(** C19.  The grouping of slots, for every list of slots that fit 32 bits, ends
    without a fault.  Every group is a non-empty range of tokens of at most
    [block_size] tokens that is moved inside one cache block, its first and its
    last token to their own slots, and every token that has a slot is in a group.
    When moreover the tokens of each cache block are listed in the order of their
    slots, with nothing in between, the groups are exact: expanded, they are
    precisely the tokens that have a slot, in order, each with its slot.  Without
    that order the middle of a group can be wrong ([padding_inside_run]), because
    the code recognises a run by its first two slots and its last one. *)
Theorem store_kv_block_pre_exact (slots : list Z) (block_size : Z) :
  slots_fit slots block_size ->
  exists lens keys caches, store_kv_block_pre slots block_size = Ok (lens, keys, caches) /\
    let groups := zip (zip lens keys) caches in
    Forall (group_ok slots block_size) groups /\ Forall (group_ends slots) groups /\ grouped slots (slot_mapping_len slots) groups /\
    (in_order slots block_size -> concat (expand_group <$> groups) = valid_pairs slots 0 (slot_mapping_len slots)).
Proof.
  intros Hok. destruct (store_kv_block_pre_spec slots block_size Hok) as (l & k & c & H1 & _ & _ & _ & [G1 G2 G3 G4]).
  exists l, k, c. cbv zeta. auto 10.
Qed.

(** Tokens of two requests (slots 6-9 and 16-17, across a block boundary) with a
    padding token between them. *)
Definition slots_example : list Z := [6; 7; 8; 9; -1; 16; 17].

(** Deciding [slots_fit] and [in_order]. *)
Definition slots_check (slots : list Z) (bs : Z) : bool :=
  (0 <? bs) && (bs <? 2 ^ 31) && (slot_mapping_len slots <? 2 ^ 30) &&
  forallb (fun i => (- 2 ^ 31 <=? slot slots i) && (slot slots i + bs <? 2 ^ 31)) (zrange 0 (slot_mapping_len slots)).

Definition order_check (slots : list Z) (bs : Z) : bool :=
  let r := zrange 0 (slot_mapping_len slots) in
  let s := slot slots in
  forallb (fun i => forallb (fun k => forallb (fun j =>
    implb ((0 <=? s i) && (s i / bs =? s k / bs) && (i <=? j) && (j <? k)) (s j <? s (j + 1))) r) r) r.

Lemma slots_check_ok slots bs : slots_check slots bs = true -> slots_fit slots bs.
Proof.
  unfold slots_check. intros H. bool_prop. rewrite forallb_forall in *. split; try lia.
  intros i Hi. match goal with H : forall x, _ -> (_ && _) = true |- _ => specialize (H i) end.
  rewrite <- list_elem_of_In, elem_of_zrange in H0. specialize (H0 Hi). bool_prop. lia.
Qed.

Lemma order_check_ok slots bs : order_check slots bs = true -> in_order slots bs.
Proof.
  unfold order_check, in_order. rewrite forallb_forall. intros H i k Hik Hk Hs Hb j Hj.
  assert (forall x, 0 <= x < slot_mapping_len slots -> In x (zrange 0 (slot_mapping_len slots))) as Hin.
  { intros x Hx. apply list_elem_of_In. by apply elem_of_zrange. }
  specialize (H i (Hin i ltac:(lia))). rewrite forallb_forall in H. specialize (H k (Hin k ltac:(lia))). rewrite forallb_forall in H.
  specialize (H j (Hin j ltac:(lia))). rewrite (proj2 (Z.leb_le 0 _)), (proj2 (Z.eqb_eq (slot slots i / bs) _)),
    (proj2 (Z.leb_le i j)), (proj2 (Z.ltb_lt j k)) in H by (done || lia). simpl in H. by bool_prop.
Qed.

Lemma slots_fit_example : slots_fit slots_example 8.
Proof. apply slots_check_ok. vm_compute. reflexivity. Qed.

Lemma in_order_example : in_order slots_example 8.
Proof. apply order_check_ok. vm_compute. reflexivity. Qed.

Lemma store_kv_block_pre_exact_witness :
  exists lens keys caches, store_kv_block_pre slots_example 8 = Ok (lens, keys, caches) /\
    concat (expand_group <$> zip (zip lens keys) caches) = [(0, 6); (1, 7); (2, 8); (3, 9); (5, 16); (6, 17)].
Proof.
  destruct (store_kv_block_pre_exact slots_example 8 slots_fit_example) as (lens & keys & caches & H1 & _ & _ & _ & H2).
  exists lens, keys, caches. split; [exact H1|]. rewrite (H2 in_order_example). vm_compute. reflexivity.
Defined.

(** The run is detected from its first two slots and its last one only: a
    padding token in the middle of a full block is taken for part of the run
    and written to the cache. *)
Example padding_inside_run :
  store_kv_block_pre [0; 1; -1; 3] 4 = Ok ([4], [0], [0]) /\ slots_check [0; 1; -1; 3] 4 = true /\ order_check [0; 1; -1; 3] 4 = false.
Proof. vm_compute. repeat split. Qed.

____________

## What is needed
Using the material, count the lines where the word "split" appears. Give the number by itself.

## Written response
3